Information ->
Lemma bcast_shows h b st next : well_known h (Bcast b st next) ->
  step_shown h (Bcast b st next) (bcast_step id_text h b st next).1 (bcast_step id_text h b st next).2.
Proof.
  intros [Hk (_ & _ & Hid)]. destruct st as [bare|name|name o stat|v]; cbn [bcast_step fst snd].
  - destruct (Hk b eq_refl) as [n ->]. by quiet_step.
  - quiet_step. by destruct (online h !! b).
  - by quiet_step.
  - exists [AgentUpdated v]. split_and!; [done|by repeat constructor|]. intros a Hst. subst b.
    destruct (decide (av_agent_id v = a)) as [<-|Hne].
    + eapply shows_new; [cbn [last_shown shown_in]; by rewrite decide_True|exact (Hst (BvSend v) next eq_refl)|done].
    + apply shows_same; [cbn [last_shown shown_in]; by rewrite decide_False|done|done|done|by left].
Qed.

Lemma step_shows tid h t i h' t' : thread_step verify_password id_text tid h t i = Some (h', t') ->
  well_known h t -> step_shown h t h' t'.
Proof.
  intros E Hk. destruct t, i; try done; cbn [thread_step] in E; try (injection E as <- <-).
  all: try (quiet_step; solve [done|cbn [owes]; tauto]).
  - (* AwInsertOnline *)
    apply step_quiet; [done|]. intros a. eapply (shows_touch _ _ _ _ _ agent_id); try done.
    + split; [done|]. eexists. cbn. by rewrite lookup_insert_eq.
    + intros Hne. cbn. by rewrite lookup_insert_ne.
  - (* AwHelloOk *) quiet_step. intros [-> ?]. by destruct ok.
  - (* AwLive *) injection E as E. unfold on_agent_frame in E.
    destruct f as [[[]|]| | | |]; simplify_eq; try (quiet_step; done).
    + apply step_quiet; [unfold store_status; by destruct (online h !! agent_id)|]. intros a.
      eapply (shows_touch _ _ _ _ _ agent_id); try done.
      * intros Hne. unfold store_status. destruct (online h !! agent_id); [|done]. cbn. by rewrite lookup_insert_ne.
      * intros _. unfold store_status. by destruct (online h !! agent_id).
      * unfold store_status. by destruct (online h !! agent_id).
    + apply step_quiet; [unfold deliver_result; by destruct (pending_cmds h !! _)|]. intros a.
      apply shows_quiet; unfold deliver_result; by destruct (pending_cmds h !! _).
  - (* AwAlertSend *) exists [Alert agent_id LevelCritical name percent].
    split_and!; [done|by repeat constructor|]. intros a _. apply shows_same; [done|by intros []|done|done|by left].
  - (* AwCleanupOnline *) unfold cleanup_online in E. destruct (online h !! agent_id) as [c|] eqn:Ec.
    + destruct (conn_id c =? cid) eqn:Eid; injection E as <- <-; bool_prop.
      * apply step_quiet; [done|]. intros a. eapply (shows_touch _ _ _ _ _ agent_id); try done.
        -- intros Hne. cbn. by rewrite lookup_delete_ne.
        -- by intros [-> _].
      * quiet_step. cbn [owes]. intros [<- (c' & Hc' & Hid)]. congruence.
    + injection E as <- <-. quiet_step. cbn [owes]. intros [<- (c' & Hc' & Hid)]. congruence.
  - (* AwCleanupSessions *) apply step_quiet; [done|]. intros a. eapply (shows_touch _ _ _ _ _ agent_id); try done.
    intros Hne. cbn. by rewrite lookup_delete_ne.
  - (* PvProvision *) injection E as E. destruct (get_or_create_laptop _ _ _ _) as [[l db]|] eqn:Ed; simplify_eq; [|by quiet_step].
    apply step_quiet; [done|]. intros a. apply shows_same; [done|by intros []|done..|]. cbn. by eapply laptop_name_grows.
  - (* SrLock *) injection E as E. unfold request_session in E. destruct (sessions h !! agent_id) as [ss|]; [case_bool_decide|];
      simplify_eq; try (quiet_step; done); apply step_quiet; try done; intros a;
      (eapply (shows_touch _ _ _ _ _ agent_id); try done; intros Hne; cbn; by rewrite lookup_insert_ne).
  - (* ReLock *) injection E as E. unfold release_session in E. destruct (sessions h !! agent_id) as [ss|]; [case_bool_decide|];
      simplify_eq; try (quiet_step; done). apply step_quiet; [done|]. intros a.
    eapply (shows_touch _ _ _ _ _ agent_id); try done. intros Hne. cbn. by rewrite lookup_delete_ne.
  - (* RcSend *) injection E as E. unfold send_command in E. case_bool_decide; simplify_eq; by quiet_step.
  - (* RcWait *) destruct (answer_for h tid); [|done]. injection E as <- <-. by quiet_step.
  - (* Bcast *) pose proof (bcast_shows h agent_id st t Hk) as H. injection E as E. by rewrite E in H.
Qed.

Activity -> Using the data above, reproduce exactly the lines between those holding "- (* PvProvision" and "apply step_quiet; [done|]. intros a. apply", inclusive, and no others.

Response to the task ->
  - (* PvProvision *) injection E as E. destruct (get_or_create_laptop _ _ _ _) as [[l db]|] eqn:Ed; simplify_eq; [|by quiet_step].
    apply step_quiet; [done|]. intros a. apply shows_same; [done|by intros []|done..|]. cbn. by eapply laptop_name_grows.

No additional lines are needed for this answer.